This week, the Quebec Court of Appeal refused to hear the appeal of a February 8, 2021 Quebec Superior Court case challenging the current COVID-19-related curfew.
The court had rejected a lawyer’s request for a temporary and partial stay of the application of the curfew which was imposed on January 9, 2021 by the Quebec government to fight against the spread of COVID-19. The measure prohibits non-essential travel between 8 p.m. and 5 a.m. in Quebec “red zones”. The lower court rejected the application, explaining that despite the existence of a serious question to be judged, the applicant had not shown serious or irreparable damage. In addition, the court stated that the public interest tipped the balance of convenience in favour of the Attorney General.
We have also previously written about an Ontario decision, in which a court refused to allow a retailer to remain open, after it was forced to shut down by the government due to the COVID-19 pandemic.
HBC Loses Case Against COVID-19 Rules
Additionally, in mid-December 2020, the Hudson’s Bay Company (“HBC”) applied to court asking it to review the province’s decision to temporarily close non-essential retailers in Toronto and Peel Region.

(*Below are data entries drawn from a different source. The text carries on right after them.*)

(* ===== verification/ThreadUnboundedQueue.v ===== *)
(** * [src/threading/unbounded_queue.rs]: the intrusive queue

    Any number of producers that push single nodes or chains of them, and one
    consumer that pops nodes or everything there is. Nodes are numbers, their
    link fields a finite map in which a null link is absent. A node is pushed
    once. Fields the code does not have: what was pushed, in the order of the
    swaps of [back], what was popped, and the chain that [pop_batch] has cut off
    and not yet returned. *)

From S2P Require Import Prelude ThreadModel.

#[local] Open Scope nat_scope.

(** [a] comes right before [b]. *)
Fixpoint adj (l : list nat) (a b : nat) : Prop :=
  match l with [] => False | x :: l => x = a ∧ head l = Some b ∨ adj l a b end.

Section adj.
Implicit Types (l : list nat) (a b : nat).

Lemma adj_elem l a b : adj l a b → a ∈ l ∧ b ∈ l.
Proof.
  induction l as [|x l IH]; [done|]. intros [[-> H]|H]; [|naive_solver set_solver].
  split; [by left|]. right. destruct l; [done|]. injection H as ->. by left.
Qed.

Lemma adj_app l1 l2 a b : adj (l1 ++ l2) a b ↔ adj l1 a b ∨ adj l2 a b ∨ last l1 = Some a ∧ head l2 = Some b.
Proof.
  induction l1 as [|x l1 IH]; cbn [adj app]; [naive_solver|]. rewrite IH. destruct l1 as [|y l1]; cbn [head app last adj]; naive_solver.
Qed.

Lemma adj_det l a b b' : NoDup l → adj l a b → adj l a b' → b = b'.
Proof.
  induction l as [|x l IH]; [done|]. intros [Hx Hl]%NoDup_cons [[-> H]|H] [[E H']|H']; [congruence| | |by apply IH].
  - apply adj_elem in H' as [? _]. done.
  - subst. apply adj_elem in H as [? _]. done.
Qed.

Lemma adj_not_last l a b : NoDup l → adj l a b → last l ≠ Some a.
Proof.
  induction l as [|x l IH]; [done|]. intros [Hx Hl]%NoDup_cons H. destruct l as [|y l]; cbn [last].
  - destruct H as [[_ H]|H]; done.
  - destruct H as [[-> _]|H]; [|by apply IH]. intros E. apply Hx. change (last (y :: l) = Some a) in E. by eapply last_Some_elem_of.
Qed.

Lemma not_last_adj l a : a ∈ l → last l ≠ Some a → ∃ b, adj l a b.
Proof.
  induction l as [|x l IH]; intros Hin Hl; [by apply elem_of_nil in Hin|]. destruct l as [|y l].
  - apply list_elem_of_singleton in Hin as ->. done.
  - apply elem_of_cons in Hin as [->|Hin]; [exists y; by left|]. destruct IH as [b Hb]; [done|done|]. exists b. by right.
Qed.
End adj.

Module UnboundedQueue.
Record Queue := mkQueue {
  back : option nat; front : option nat; links : gmap nat nat;
  pushed : list nat; popped : list nat; cut : list nat }.
Definition new : Queue := mkQueue None None ∅ [] [] [].

Definition set_back (b : option nat) (s : Queue) : Queue := mkQueue b (front s) (links s) (pushed s) (popped s) (cut s).
Definition set_front (f : option nat) (s : Queue) : Queue := mkQueue (back s) f (links s) (pushed s) (popped s) (cut s).
Definition set_links (m : gmap nat nat) (s : Queue) : Queue := mkQueue (back s) (front s) m (pushed s) (popped s) (cut s).
Definition note_pushed (l : list nat) (s : Queue) : Queue := mkQueue (back s) (front s) (links s) (pushed s ++ l) (popped s) (cut s).
Definition note_popped (l : list nat) (s : Queue) : Queue := mkQueue (back s) (front s) (links s) (pushed s) (popped s ++ l) (cut s).
Definition set_cut (l : list nat) (s : Queue) : Queue := mkQueue (back s) (front s) (links s) (pushed s) (popped s) l.

(** [Node::set_next] and [atomic_store_next] *)
Definition set_next (item : nat) (p : option nat) (m : gmap nat nat) : gmap nat nat :=
  match p with Some j => <[item := j]> m | None => delete item m end.

(** The caller of [push_batch] has linked the chain. *)
Fixpoint link_chain (l : list nat) (m : gmap nat nat) : gmap nat nat :=
  match l with a :: (b :: _) as r => set_next a (Some b) (link_chain r m) | _ => m end.

(** The walk of the debug assertion of [push_batch]. *)
Fixpoint walk_end (fuel : nat) (m : gmap nat nat) (item : nat) : option nat :=
  match m !! item with
  | None => Some item
  | Some j => match fuel with O => None | S fuel => walk_end fuel m j end
  end.

(** [BatchIterator::next], [count] times. *)
Fixpoint iterate (count : nat) (m : gmap nat nat) (item : option nat) : option (list nat) :=
  match count with
  | O => Some []
  | S count => a ← item; rest ← iterate count m (m !! a); Some (a :: rest)
  end.

Inductive Pc :=
| Producer (k : list (list nat)) (* the batches it will push; [push] is a batch of one *)
| PSetNext (batch : list nat) (k : list (list nat))
| PSwap (batch : list nat) (k : list (list nat)) (* [self.back.swap(last)] *)
| PLink (old : nat) (batch : list nat) (k : list (list nat)) (* the store of [old_back]'s link *)
| PFront (batch : list nat) (k : list (list nat)) (* [self.front.store(first)] *)
| Consumer
| CLoad (* [pop] *)
| CNext (first : nat)
| CCas (first : nat) (next_ptr : option nat)
| CBack (first : nat)
| CSpin (first : nat)
| CStore (first new_first : nat)
| BFront (* [pop_batch] *)
| BBack (first : nat)
| BWalk (first next_item last : nat) (count : nat)
| Panicked.

Definition next (t : nat) (s : Queue) (pc : Pc) : list (Queue * Pc * Z) :=
  match pc with
  | Producer [] => []
  | Producer (batch :: k) => [(set_links (link_chain batch (links s)) s, PSetNext batch k, 0%Z)]
  | PSetNext batch k =>
      match head batch, last batch with
      | Some first, Some last =>
          let m := set_next last None (links s) in
          [(set_links m s, if bool_decide (walk_end (length batch) m first = Some last) then PSwap batch k else Panicked, 0%Z)]
      | _, _ => []
      end
  | PSwap batch k =>
      [(note_pushed batch (set_back (last batch) s), match back s with Some old => PLink old batch k | None => PFront batch k end, 0%Z)]
  | PLink old batch k => [(set_links (set_next old (head batch) (links s)) s, Producer k, 0%Z)]
  | PFront batch k => [(set_front (head batch) s, Producer k, 0%Z)]
  | Consumer => [(s, CLoad, 0%Z); (s, BFront, 0%Z)]
  | CLoad => [(s, match front s with None => Consumer | Some first => CNext first end, 0%Z)]
  | CNext first => [(s, CCas first (links s !! first), 0%Z)]
  | CCas first next_ptr =>
      (if bool_decide (front s = Some first) then
         match next_ptr with
         | Some _ => [(note_popped [first] (set_front next_ptr s), Consumer, 0%Z)]
         | None => [(set_front None s, CBack first, 0%Z)]
         end
       else []) ++ [(s, match front s with None => Consumer | Some maybe_first => CNext maybe_first end, 0%Z)]
  | CBack first =>
      if bool_decide (back s = Some first) then [(note_popped [first] (set_back None s), Consumer, 0%Z)]
      else [(s, match back s with None => Panicked | Some _ => CSpin first end, 0%Z)]
  | CSpin first => [(s, match links s !! first with None => CSpin first | Some n => CStore first n end, 0%Z)]
  | CStore first new_first => [(note_popped [first] (set_front (Some new_first) s), Consumer, 0%Z)]
  | BFront => [(set_front None s, match front s with None => Consumer | Some first => BBack first end, 0%Z)]
  | BBack first =>
      match back s with
      | None => [(s, Panicked, 0%Z)]
      | Some last => [(set_cut (drop (length (popped s)) (pushed s)) (set_back None s), BWalk first first last 1, 0%Z)]
      end
  | BWalk first item last count =>
      if bool_decide (item = last) then
        match iterate count (links s) (Some first) with
        | Some batch => [(set_cut [] (note_popped batch s), Consumer, 0%Z)]
        | None => [(s, Panicked, 0%Z)]
        end
      else [(s, match links s !! item with None => pc | Some n => BWalk first n last (count + 1) end, 0%Z)]
  | Panicked => []
  end.

Definition program : Program Queue Pc := mkProgram _ _ next (λ _, false) (λ pc, pc).

Definition start (scripts : list (list (list nat))) : Conf Queue Pc := mkConf new (Consumer :: (Producer <$> scripts)).

Definition is_empty (s : Queue) : bool := bool_decide (back s = None).
(** ** The invariant *)

Definition consumer (pc : Pc) : bool :=
  match pc with Producer _ | PSetNext _ _ | PSwap _ _ | PLink _ _ _ | PFront _ _ => false | _ => true end.

(** The nodes a producer has not yet pushed. *)
Definition unpushed (pc : Pc) : list nat :=
  match pc with
  | Producer k | PLink _ _ k | PFront _ k => concat k
  | PSetNext batch k | PSwap batch k => batch ++ concat k
  | _ => []
  end.

Definition linking (ts : list Pc) (a b : nat) : Prop := ∃ t batch k, ts !! t = Some (PLink a batch k) ∧ head batch = Some b.
Definition fronting (ts : list Pc) (b : nat) : Prop := ∃ t batch k, ts !! t = Some (PFront batch k) ∧ head batch = Some b.

(** Every link of a chain is there, or about to be stored. *)
Definition chained (m : gmap nat nat) (ts : list Pc) (l : list nat) : Prop :=
  (∀ a b, adj l a b → m !! a = Some b ∨ m !! a = None ∧ linking ts a b) ∧ ∀ a, last l = Some a → m !! a = None.

(** The queue holds [q]. *)
Record holds (q : list nat) (s : Queue) (ts : list Pc) : Prop := {
  h_split : pushed s = popped s ++ cut s ++ q;
  h_nodup : NoDup (pushed s);
  h_back : back s = last q;
  h_cut : chained (links s) ts (cut s);
  h_queue : chained (links s) ts q;
  h_link : ∀ t a batch k, ts !! t = Some (PLink a batch k) → links s !! a = None ∧ ∃ b, head batch = Some b ∧ (adj (cut s) a b ∨ adj q a b);
  h_link1 : ∀ t t' a batch batch' k k', ts !! t = Some (PLink a batch k) → ts !! t' = Some (PLink a batch' k') → t = t';
  h_front : ∀ t batch k, ts !! t = Some (PFront batch k) → front s = None ∧ ∃ b, head batch = Some b ∧ head q = Some b;
  h_front1 : ∀ t t' batch batch' k k', ts !! t = Some (PFront batch k) → ts !! t' = Some (PFront batch' k') → t = t';
}.

Definition front_ok (q : list nat) (s : Queue) (ts : list Pc) : Prop :=
  match head q with None => front s = None | Some x => front s = Some x ∨ front s = None ∧ fronting ts x end.

Definition grabbed (first : nat) (q : list nat) (s : Queue) (ts : list Pc) : Prop :=
  front s = None ∧ head q = Some first ∧ (∀ b, ¬ fronting ts b) ∧ cut s = [].

(** What the consumer knows at its place. *)
Definition consumer_ok (q : list nat) (s : Queue) (ts : list Pc) (pc : Pc) : Prop :=
  match pc with
  | Consumer | CLoad | BFront => front_ok q s ts ∧ cut s = []
  | CNext first => front s = Some first ∧ head q = Some first ∧ cut s = []
  | CCas first n => front s = Some first ∧ head q = Some first ∧ cut s = [] ∧ (n = None ∨ links s !! first = n)
  | CBack first | BBack first => grabbed first q s ts
  | CSpin first => grabbed first q s ts ∧ last q ≠ Some first
  | CStore first n => grabbed first q s ts ∧ links s !! first = Some n
  | BWalk first item l count => front_ok q s ts ∧ head (cut s) = Some first ∧ last (cut s) = Some l ∧ 1 ≤ count ∧ cut s !! (count - 1) = Some item
      ∧ (∀ i a b, i + 1 < count → cut s !! i = Some a → cut s !! (i + 1) = Some b → links s !! a = Some b)
  | _ => False
  end.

In that case, HBC challenged s. 2(1)3, Schedule 2, of O. Reg. 82/20 under the Reopening Ontario (A Flexible Response to COVID-19) Act, 2020 (the “ROA”), which provides that “discount and big box retailers selling groceries” are permitted to open. HBC argued that the provision drew an irrational distinction between its stores and stores such as Walmart because, other than selling groceries, the types of merchandise both stores sell is essentially the same. HBC claimed that this allowed big box stores to sell all lines of merchandise while HBC, which sold the same type of merchandise, except for groceries, had to stay closed. It submitted that this was causing economic hardship to HBC and its employees. HBC argued that the distinction was impermissible, and that the court should grant a remedy that would allow HBC’s sixteen stores in Stage 1 regions to re-open. HBC argued that O. Reg. 82/20 was ultra vires the ROA.

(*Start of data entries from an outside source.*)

Lemma keeps_read_byte : keeps read_byte.
Proof.
  intros r res r' Hr H. pose proof (read_byte_spec r Hr) as Hs. destruct (Z.leb_spec (len (buffer r)) (pos r)).
  - rewrite Hs in H. injection H as <- <-. by apply later_refl.
  - destruct Hs as (c & _ & Hs). rewrite Hs in H. injection H as <- <-. destruct Hr. split; fields; [done|lia|lia|lia|]. split; fields; done || lia.
Qed.

Lemma total_read_byte k : total k read_byte.
Proof. intros r Hr _. pose proof (read_byte_spec r Hr). destruct (_ <=? _); naive_solver. Qed.

Lemma eats_read_byte : eats read_byte.
Proof.
  intros r a r' Hr. pose proof (read_byte_spec r Hr) as Hs. destruct (_ <=? _).
  - by rewrite Hs.
  - destruct Hs as (c & _ & ->). intros [= <- <-]. fields. lia.
Qed.

Lemma sim_read_byte : sim read_byte read_byte.
Proof.
  intros x r1 r2 res r1' He H Hx. pose proof (ext_wf1 _ _ _ He) as Hw1. pose proof (ext_wf2 _ _ _ He) as Hw2.
  pose proof (read_byte_spec r1 Hw1) as H1. pose proof (read_byte_spec r2 Hw2) as H2.
  pose proof (keeps_read_byte r1 _ _ Hw1 H) as Hl1.
  destruct He as [Hb Hp Hs _ _]. rewrite Hb, Hp, len_app in H2.
  destruct (Z.leb_spec (len (buffer r1)) (pos r1)) as [Hle|Hlt].
  - rewrite H1 in H. injection H as <- <-. destruct Hx as [->|]; [|done].
    change (len []) with 0 in H2. rewrite (proj2 (Z.leb_le _ _)) in H2 by lia. eauto using Build_ext.
  - destruct H1 as (c & Hc & H1). rewrite H1 in H. injection H as <- <-.
    rewrite (proj2 (Z.leb_gt _ _)) in H2 by (pose proof (len_nonneg x); lia).
    destruct H2 as (c' & Hc' & H2). rewrite at_app in Hc' by done. replace c' with c in * by congruence.
    exists (set_pos (pos r1 + 1) r2). split; [done|]. split; fields; try done; [apply Hl1|].
    by apply keeps_read_byte in H2 as [].
Qed.
#[export] Hint Resolve keeps_read_byte total_read_byte eats_read_byte sim_read_byte : reader.

(** ** Lines *)

(** What the loop finds: the first CRLF at or after [start], below [limit]. *)
Lemma find_crlf_spec limit start i b k :
  find_crlf limit start i b = Some k →
  i <= k < limit ∧ start <= k ∧ at_ b (k - i) = Some 13 ∧ at_ b (k - i + 1) = Some 10.
Proof.
  revert i. induction b as [|c b IH]; intros i; cbn [find_crlf]; [done|].
  destruct (Z.leb_spec limit i); [done|]. destruct (_ && _) eqn:E.
  - intros [= <-]. apply andb_prop in E as [[E1 E2]%andb_prop E3].
    replace (i - i) with 0 by lia. split; [lia|]. split; [lia|].
    destruct b as [|c' b]; [done|]. apply Z.eqb_eq in E2 as ->, E3 as ->. done.
  - intros Hf%IH. destruct Hf as (? & ? & H1 & H2). split; [lia|]. split; [lia|].
    pose proof (at_range _ _ _ H1). pose proof (at_range _ _ _ H2).
    replace (k - i) with (k - (i + 1) + 1) by lia. by rewrite !at_cons by lia.
Qed.

(** It only looks below [limit] and one byte further. *)
Lemma find_crlf_app limit start i b x :
  find_crlf (Z.min (i + len b) limit) start i b ≠ None ∨ limit < i + len b →
  find_crlf (Z.min (i + len b + len x) limit) start i (b ++ x) = find_crlf (Z.min (i + len b) limit) start i b.
Proof.
  revert i. induction b as [|c b IH]; intros i H; cbn [find_crlf app].
  { destruct H as [H|H]; [done|]. destruct x; [done|]. cbn [find_crlf].
    unfold len in H. cbn in H. by rewrite (proj2 (Z.leb_le _ _)) by lia. }
  assert (len (c :: b) = len b + 1) as Hl by (unfold len; cbn; lia). rewrite Hl in *.
  pose proof (len_nonneg b). pose proof (len_nonneg x).
  destruct (Z.leb_spec limit i).
  { by do 2 (rewrite (proj2 (Z.leb_le (Z.min _ limit) i)) by lia). }
  do 2 (rewrite (proj2 (Z.leb_gt (Z.min _ limit) i)) by lia). cbn [find_crlf] in H.
  rewrite (proj2 (Z.leb_gt (Z.min _ limit) i)) in H by lia.
  destruct b as [|c' b].
  - destruct (_ && false) eqn:E; [by rewrite andb_false_r in E|]. destruct H as [H|H]; [done|].
    unfold len in H. cbn in H. lia.
  - cbn [app]. destruct ((start <=? i) && (c =? 13) && (c' =? 10)); [done|].
    replace (i + (len (c' :: b) + 1)) with (i + 1 + len (c' :: b)) in * by lia. apply IH. destruct H as [H|H]; [by left|right; lia].
Qed.

(** The skip is not cut short by [limit]. *)
Lemma find_crlf_start limit s i b : find_crlf limit (Z.min s limit) i b = find_crlf limit s i b.
Proof.
  revert i. induction b as [|c b IH]; intros i; cbn [find_crlf]; [done|].
  destruct (Z.leb_spec limit i); [done|]. rewrite IH.
  destruct (Z.leb_spec (Z.min s limit) i), (Z.leb_spec s i); done || lia.
Qed.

In response, the Attorney General of Ontario argued that the closure of big box stores that did not sell groceries was permitted by the wording and purpose of the ROA. It argued that the ROA was meant to provide a flexible approach to opening and closing businesses during the pandemic, and the closure of department stores that did not sell groceries in areas with a higher incidence of COVID-19 was a policy choice permitted by the ROA and it was not up to the court to assess whether the policy choice was effective or wise.
The court dismissed HBC’s application, stating:
“Absent a Charter challenge, the focus of judicial review of a regulation is narrow. It is not the role of the Court to decide whether s. 2(1)3, Schedule 2, of O. Reg. 82/20 is effective, overly broad or unduly restrictive. These are policy choices made by the Ontario government during extraordinary times. The Court’s role is limited to determining whether the provision at issue is authorized by the ROA, which it clearly is. The purpose of the ROA is to balance public health and safety measures with economic concerns during the current pandemic.

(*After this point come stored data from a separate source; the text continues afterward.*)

(** A value whose type byte has been read. *)
Lemma follows_read_value b fuel d :
  0 <= d → tracks b d 1 (read_value_with_depth fuel (d + 1)) →
  follows b d (read_value_with_depth (S fuel) d) (scan_one d).
Proof.
  intros Hd Hc. cbn [read_value_with_depth]. unfold scan_one. apply follows_bind; [auto with reader..|]. intros c _ _ _.
  pose proof (keeps_read_value fuel (d + 1)) as Hk. set (child := read_value_with_depth fuel (d + 1)) in *.
  set (entry := bind child _). assert (keeps entry) as Hke by (unfold entry; walk_lengths).
  assert (tracks b d 2 entry) as He.
  { apply (tracks_bind b d 1 1); try done. intros key. apply (tracks_bind b d 1 0); try done. intros v. apply tracks_ret. }
  destruct (RESPType.from_byte c) as [ty|]; [|apply follows_fail].
  destruct ty; try (destruct (Z.leb_spec MAX_NESTING_DEPTH d); [apply follows_fail|]);
    try (by apply follows_line; intros; apply quiet_ret); try (apply follows_integer; intros n Hn).
  - apply follows_assoc, follows_line. walk_quiet.
  - rewrite bool_decide_eq_true_2 by done.
    destruct (Z.ltb_spec n 0); [apply follows_tracks, tracks_ret|]. destruct (Z.ltb_spec MAX_BULK_LEN n); [apply follows_fail|].
    apply follows_payload; try done; [intros; apply tracks_ret|by intros []].
  - destruct (Z.ltb_spec n 0); [apply follows_tracks, tracks_ret|]. rewrite usize_some, u64_some, !bind_lift by lia.
    eapply follows_children; [apply (tracks_elements b d 1 fuel n _ _ _ 0); try done; intros; apply tracks_ret|lia].
  - apply follows_bind; [auto with reader..|]. intros [|] _ _ _; [apply follows_tracks, tracks_ret|apply follows_fail].
  - apply follows_assoc, follows_line. walk_quiet.
  - apply follows_assoc, follows_line. walk_quiet.
  - rewrite bool_decide_eq_false_2 by done. apply follows_blob; [walk_quiet|by intros []].
  - apply follows_then; [|walk_quiet]. apply follows_integer. intros n Hn. rewrite bool_decide_eq_false_2 by done.
    apply follows_blob; [walk_quiet|by intros []].
  - destruct (Z.ltb_spec n 0); [apply follows_fail|]. rewrite usize_some, u64_some, !bind_lift, saturating_map by lia.
    eapply follows_children; [apply (tracks_elements b d 2 fuel n _ _ _ 0); try done; intros; apply tracks_ret|lia].
  - destruct (Z.ltb_spec n 0); [apply follows_fail|]. rewrite usize_some, u64_some, !bind_lift by lia.
    eapply follows_children; [apply (tracks_elements b d 1 fuel n _ _ _ 0); try done; intros; apply tracks_ret|lia].
  - destruct (Z.ltb_spec n 0); [apply follows_fail|]. rewrite usize_some, u64_some, !bind_lift, saturating_attribute by lia.
    eapply follows_children; [apply (tracks_elements b d 2 fuel n _ _ _ (1 + 0)); try done|lia]. intros vs.
    apply tracks_bind; try done. intros; apply tracks_ret.
  - destruct (Z.leb_spec n 0); [apply follows_fail|]. rewrite usize_some, u64_some, !bind_lift by lia.
    eapply follows_children; [apply (tracks_bind b d 1 (1 * (n - 1) + 0)); try done; [lia|]|lia].
    assert (∀ str, tracks b d (1 * (n - 1) + 0) (with_budget (n - 1) size_of_RESPValue;;
      let! data := read_times fuel child 0 (n - 1) in ret (RESPValue.Push (RESPValue.mkPush str data)))) as Hp.
    { intros str. apply tracks_elements; try done; [lia|]. intros. apply tracks_ret. }
    intros v. destruct v as [| | |[|]| | | | | | | | | |]; try apply Hp; apply tracks_fail; by intros [].
Qed.

Lemma read_value_tracked b fuel d : 0 <= d → value_tracked b (read_value_with_depth fuel d) d.
Proof.
  revert d. induction fuel as [|fuel IH]; intros d Hd; [by intros r res r' s|].
  apply follows_value, follows_read_value; [done|]. apply value_tracks; [done|]. apply IH. lia.
Qed.
(* ===== verification/ValkeyData.v ===== *)
(** * [src/runtime/valkey_jsc/valkey.rs]: receiving data

    [OffsetByteList] of [src/collections/vec_ext.rs], and [on_data], which cuts the
    bytes of the socket into replies. The client is its read buffer, its scanner
    and the rest of its state; what is done with a reply ([handle_response]), the
    sending of the next command and [fail] act on the whole client, run scripts,
    and are parameters of this file. [None] is a panic, or a loop whose rounds exceed
    the bytes that are buffered. *)

From S2P Require Import Prelude BunStrings ValkeyProtocol ValkeyReaderFacts ValkeyScannerFacts ValkeyResume.

#[local] Open Scope Z_scope.

(** ** [OffsetByteList] *)

Record OffsetByteList := mkList { head : Z; byte_list : bytes }.

Definition list_default : OffsetByteList := mkList 0 [].

Definition list_write (b : bytes) (l : OffsetByteList) : OffsetByteList := mkList (head l) (byte_list l ++ b).

Definition remaining (l : OffsetByteList) : option bytes := slice_from (byte_list l) (head l).

(** [saturating_add] on [usize]; [copy_within(head.., 0)] and [truncate]. *)
Definition consume (n : Z) (l : OffsetByteList) : OffsetByteList :=
  let head := Z.min (head l + n) (2 ^ 64 - 1) in
  if len (byte_list l) <=? head then mkList 0 []
  else if len (byte_list l) - head <=? head then mkList 0 (drop (Z.to_nat head) (byte_list l))
  else mkList head (byte_list l).

Definition list_len (l : OffsetByteList) : option Z :=
  if head l <=? len (byte_list l) then Some (len (byte_list l) - head l) else None.

(** [JsResult<()>] *)
Inductive JsResult := JsOk | Thrown.

Section on_data.
Context `{F : Float64} `{L : Layout} {St : Type} (socket : St → Z).

Record ValkeyClient := mkClient { read_buffer : OffsetByteList; reply_scanner : ReplyScanner; rest : St }.

Context (handle_response : RESPValue.t → ValkeyClient → ValkeyClient * JsResult).
Context (send_next_command : ValkeyClient → ValkeyClient).
Context (fail : bytes → RedisError.t → ValkeyClient → ValkeyClient * JsResult).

O. Reg. 82/20 sets out the restrictions imposed on the parts of Ontario with the highest rates of COVID-19. In those areas, Ontario’s objective is to significantly limit contacts between people for the purpose of reducing the spread of COVID-19 while giving Ontarians access to essential goods such as groceries. Requiring HBC to keep its stores closed to the public while allowing discount and big box stores that sell groceries to open is consistent with these purposes.
We see no basis to grant the application.”